ここまでは、サラリーマンとしての夢をすべて実現してきた。
三十二歳で実家のある埼玉県に家も建て、二男一女の三人の子供にも恵まれた。
自宅から本社のある渋谷までクルマで通勤していたが、課長以上は、会社がトヨタマークUを三年ごとに新車リースしてくれ、ガソリン代、高速代、駐車場代を含め月六万円を経費としてくれて、仕事をする上で物凄いバックアップをしてくれていた。
実績を正当に評価してくれるこの会社で、もっともっと本物になりたかった。
部長を三年やって、次は役員、年収三千万円を目指していた。
夢は自分の力で手に入れられると思っていた。
そんな時期だった。
一九九六年十月、三十三歳になろうとしていた時だ。
ちょうど半期の決算が終わり、全国から選ばれた優秀社員二十名とサイパンに出かけ帰ってきたところだった。
渋谷のクリニックで、年一回の会社の健康診断を受けた。
入社時より体重が10キロ増え、動悸がすることがあった。
毎日の面談、社内接待。
家庭。
仕事のストレスで飲みたくもない酒を飲むことも多かった。
当時、身長178・3p、体重89・2s。
健康診断の結果は、高脂血症。トータルコレステロール257・中性脂肪651(当時の正常基準値はトータルコレステロールー50〜219・中性脂肪50〜149だから数値的にかなり高いものだった)。
高脂血症は、血液中の脂質が必要量よりも異常に多い状態をいう。
この状態が続くと動脈の内側にコレステロールが溜まり、血液の流れが悪くなる。
これが動脈硬化で、心筋梗塞や脳梗塞を引き起こすことがある。
動悸の原因が分かった。
自分の体をきちんと管理しないと、部下の管理もできない。
それは二十八歳の時からはっきり分かっていた。
二十八歳で組織を持った時、部下は百人ちょっとだったが、自分の健康をきちんと管理するため、タバコをすっぱり止めたことがあった。
それまでは、日々のストレスと過労のため、一日一、二箱吸っていたタバコをだ。
自らの健康管理をきちんとできなければ、思いっきり戦えないことが分かっていたからだ。
もっときちんと健康管理しよう、そう思った俺は、健康診断後、毎晩、ウォーキングを始めた。
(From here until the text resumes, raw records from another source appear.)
(** C9: once a session is on TLS, because its profile says so, by an STS upgrade or by a cached
    policy, it never goes back to plaintext before the owner starts it again: whatever the
    server, the clock and the owner do, TLS stays on and every connect asks for it. *)
Theorem tls_never_downgrades c steps :
  tls_enabled c = true -> Forall (fun step => step.2 <> Start) steps ->
  secure_since (effects c) (session_run c steps).
Proof.
  intros Htls Hsteps. apply stable_run_unrestricted.
  - apply calm_stable, secure_calm.
  - apply secure_restartable.
  - by left.
  - split; [done|]. exists []. by rw app_nil_r.
Qed.


Lemma run_stable P cfg store steps :
  Stable P -> Restartable P -> (forall c b, P c -> P (c <| tls_enabled := b |>)) ->
  P (new_core cfg store) -> P (session_run (new_core cfg store) steps).
Proof. intros HP HR Htls Hnew. apply stable_run_unrestricted; [done|done|by right|done]. Qed.

Lemma run_timers_ok cfg store steps : timers_ok (session_run (new_core cfg store) steps).
Proof.
  apply run_stable; [apply timers_stable|apply timers_restartable|intros; same_timers|].
  constructor; cbn; [done| |constructor]. intros slot id. destruct slot; (split; [done|by intros ?%elem_of_nil]).
Qed.


(** A timer slot never loses or duplicates its timer: after any run, a slot that is armed with
    a generation has exactly that one expiry on the clock, and a slot that is not has none, so
    no cancelled or replaced timer can fire. *)
Theorem timers_consistent cfg store steps slot :
  let c := session_run (new_core cfg store) steps in
  base.filter (fun x => x.1 = slot) (expiries (clock c)) =
  match timers c !! slot_index slot with Some (Some id) => [(slot, id)] | _ => [] end.
Proof.
  intros c. pose proof (run_timers_ok cfg store steps) as H. fold c in H.
  pose proof (to_one _ H) as Hone. pose proof (to_armed _ H slot) as Harmed.
  rw (filter_slot slot _ (mjoin (timers c !! slot_index slot)) Hone).
  - intros id. rw -Harmed. destruct (timers c !! slot_index slot) as [[id'|]|]; cbn; naive_solver.
  - by destruct (timers c !! slot_index slot) as [[id|]|].
Qed.

(** Whatever the server opens, nests and floods, no batch the session collects holds more than
    256 lines, and it remembers at most 32 batches to ignore. *)
Theorem batches_bounded cfg store steps :
  batches_ok (session_run (new_core cfg store) steps).
Proof.
  apply run_stable; [apply calm_stable, batches_calm|apply batches_restartable|done|].
  split; [by constructor|]. cbn. lia.
Qed.

(** [stop] leaves nothing behind, whatever went before: no timer is armed or on the clock, no
    label is pending and each that was is told finished, the next disconnect is expected, the
    state is idle or closing, and closing asks the transport to shut down and to settle. *)
Theorem stop_quiesces cfg store steps :
  let c := session_run (new_core cfg store) steps in
  expiries (clock (stop c)) = [] /\ pending_labels (stop c) = [] /\
  finished (stop c) = finished c ++ bt_keys (pending_labels c) /\
  is_stopping (connection (stop c)) = true /\
  ((state (stop c) = StIdle /\ effects (stop c) = effects c) \/
   (state (stop c) = StClosing /\ effects (stop c) = effects c ++ [Shutdown; SettleStop])).
Proof.
  intros c. pose proof (run_timers_ok cfg store steps) as H. fold c in H.
  destruct (stop_prefix_spec c H) as [[Hok Hfree] F]. rw stop_is_prefix.
  destruct (stop_tail_spec _ _ _ _ _ _ (no_expiries _ Hok Hfree) F) as (H1 & H2 & H3 & H4 & H5). by rw H4.
Qed.
End Runs.
(* ===== verification/Secrets.v ===== *)
(** * Secrets: the redaction of passwords and keys (src/client/src/irc/secretpolicy.rs)

    A wire line that would reveal a credential comes back masked. The file models the rule
    table, the tokenizer, the masks, the near-miss search and the entry points; [secret_policy]
    is the instance of [Platform.SecretPolicy] the session is given. *)

From S2P Require Import Prelude Text SessionTypes Platform Ctcp.

Record MaskedCommand := mkMasked { masked_verb : str; masked_parameters : list str }.

Inductive SecretShape := TailAfterParameters | KeyedModeTail | ServiceRequestBody.
#[export] Instance SecretShape_eq_dec : EqDecision SecretShape.
Proof. solve_decision. Defined.

Record SecretRule := mkRule { rule_verb : str; rule_shape : SecretShape; visible_parameters : nat }.

Definition SECRET_MAP : list SecretRule := [
  mkRule (lit "PASS") TailAfterParameters 0;
  mkRule (lit "AUTHENTICATE") TailAfterParameters 0;
  mkRule (lit "OPER") TailAfterParameters 1;
  mkRule (lit "JOIN") TailAfterParameters 1;
  mkRule (lit "MODE") KeyedModeTail 2;
  mkRule (lit "324") KeyedModeTail 3;
  mkRule (lit "PRIVMSG") ServiceRequestBody 1;
  mkRule (lit "NOTICE") ServiceRequestBody 1].

Definition SERVICE_PASSWORD_COMMANDS : list str :=
  [lit "IDENTIFY"; lit "REGISTER"; lit "GHOST"; lit "RECOVER"; lit "RELEASE"; lit "REGAIN"; lit "SETPASS"].

(** The checks of the source's const assertion, row by row. *)
Fixpoint map_rows_well_formed (earlier : list str) (rules : list SecretRule) : bool :=
  match rules with
  | [] => true
  | rule :: rules =>
      negb (is_empty (rule_verb rule))
      && forallb (fun b => negb (is_ascii_lowercase b)) (as_bytes (rule_verb rule))
      && match rule_shape rule with
         | ServiceRequestBody => (visible_parameters rule =? 1)%nat
         | KeyedModeTail => (2 <=? visible_parameters rule)%nat
         | TailAfterParameters => true
         end
      && forallb (fun verb => negb (str_eqb verb (rule_verb rule))) earlier
      && map_rows_well_formed (earlier ++ [rule_verb rule]) rules
  end.
Definition secret_map_is_well_formed : bool := map_rows_well_formed [] SECRET_MAP.

(** [alnum_only_upper] *)
Definition alnum_only_upper (token : str) : str :=
  to_ascii_uppercase <$> base.filter (fun b => is_ascii_alphanumeric b = true) (as_bytes token).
ここ数年間の不摂生で少しガタがきた体を鍛え直して、高脂血症くらいあっという間に治してみせると、運動とともに、食生活の改善をした。
仕事柄、外食がほとんどなのだが、動物性脂肪の多いメニューは避けた。
そば、うどん、魚、野菜中心の食事に変えた。
ただ、酒は仕事柄どうしても必要な時があったので、この時点ではやめられなかった。
体重はこのニカ月で8キロも減った。
一九九六年十二月二十四日、きちんと体を治すために、健康診断の結果を持って自宅近くの埼玉県H市民病院へ向かった。
ここは二十二歳の時からかかっている総合病院で、もう十年以上のつきあいになる。
高校二年の時に頭に毛嚢炎ができたが、その時は医者に行かなかったの
で大変だった。
二十二歳の時、初めて皮膚科に行き、十年くらい通って治した。
主治医の女医がいい先生で、それからずっと何かあればこの病院に行っていた。
カルテもあるし、一通りの検査はできるので利用していたのだ。
もちろん信頼もしていた。
内科に行き、血液検査をして高脂血症と確認され、治療のアドバイスを受けた。
同時に、キッセイ薬品の【ベザトール】という高脂血症治療薬を二十八日分出された。
この日から、ベザトールを飲み始めた。
四日後、ちょうど女房の誕生日の十二月二十八日のことだった。
近くの運動公園でウォーキングをしていたら、突然脈が飛び、不整脈が起こった。